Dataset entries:
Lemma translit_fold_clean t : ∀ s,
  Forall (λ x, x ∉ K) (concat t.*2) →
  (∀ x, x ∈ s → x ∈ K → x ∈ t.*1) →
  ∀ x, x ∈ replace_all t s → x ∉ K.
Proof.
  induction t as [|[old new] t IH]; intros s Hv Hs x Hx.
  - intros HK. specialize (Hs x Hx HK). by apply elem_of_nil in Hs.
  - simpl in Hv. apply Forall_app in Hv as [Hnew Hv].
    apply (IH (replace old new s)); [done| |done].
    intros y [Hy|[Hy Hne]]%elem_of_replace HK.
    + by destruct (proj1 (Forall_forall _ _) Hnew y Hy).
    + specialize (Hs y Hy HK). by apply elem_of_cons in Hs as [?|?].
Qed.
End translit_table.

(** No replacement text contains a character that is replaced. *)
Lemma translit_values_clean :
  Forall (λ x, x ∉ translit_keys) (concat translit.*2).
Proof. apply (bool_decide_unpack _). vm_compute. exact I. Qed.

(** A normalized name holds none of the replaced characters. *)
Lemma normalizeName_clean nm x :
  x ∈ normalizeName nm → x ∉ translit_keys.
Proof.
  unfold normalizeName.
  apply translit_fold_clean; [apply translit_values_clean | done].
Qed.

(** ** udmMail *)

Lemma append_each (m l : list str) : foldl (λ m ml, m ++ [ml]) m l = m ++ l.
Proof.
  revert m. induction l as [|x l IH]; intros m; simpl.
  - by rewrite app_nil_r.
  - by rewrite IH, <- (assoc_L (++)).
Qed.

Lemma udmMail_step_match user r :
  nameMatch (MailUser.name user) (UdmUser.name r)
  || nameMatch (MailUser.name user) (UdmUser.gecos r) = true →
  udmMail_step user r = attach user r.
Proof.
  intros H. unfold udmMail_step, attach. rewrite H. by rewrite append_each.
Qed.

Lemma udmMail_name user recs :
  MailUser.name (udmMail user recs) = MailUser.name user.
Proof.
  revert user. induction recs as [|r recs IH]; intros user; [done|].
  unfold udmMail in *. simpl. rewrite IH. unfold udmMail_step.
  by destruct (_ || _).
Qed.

- _What this task involves_
Please write out, exactly as they appear, the lines from the one containing "intros H. unfold" through the last line of the records above, and nothing more.

- _Solved exercise_
  intros H. unfold udmMail_step, attach. rewrite H. by rewrite append_each.
Qed.

Lemma udmMail_name user recs :
  MailUser.name (udmMail user recs) = MailUser.name user.
Proof.
  revert user. induction recs as [|r recs IH]; intros user; [done|].
  unfold udmMail in *. simpl. rewrite IH. unfold udmMail_step.
  by destruct (_ || _).
Qed.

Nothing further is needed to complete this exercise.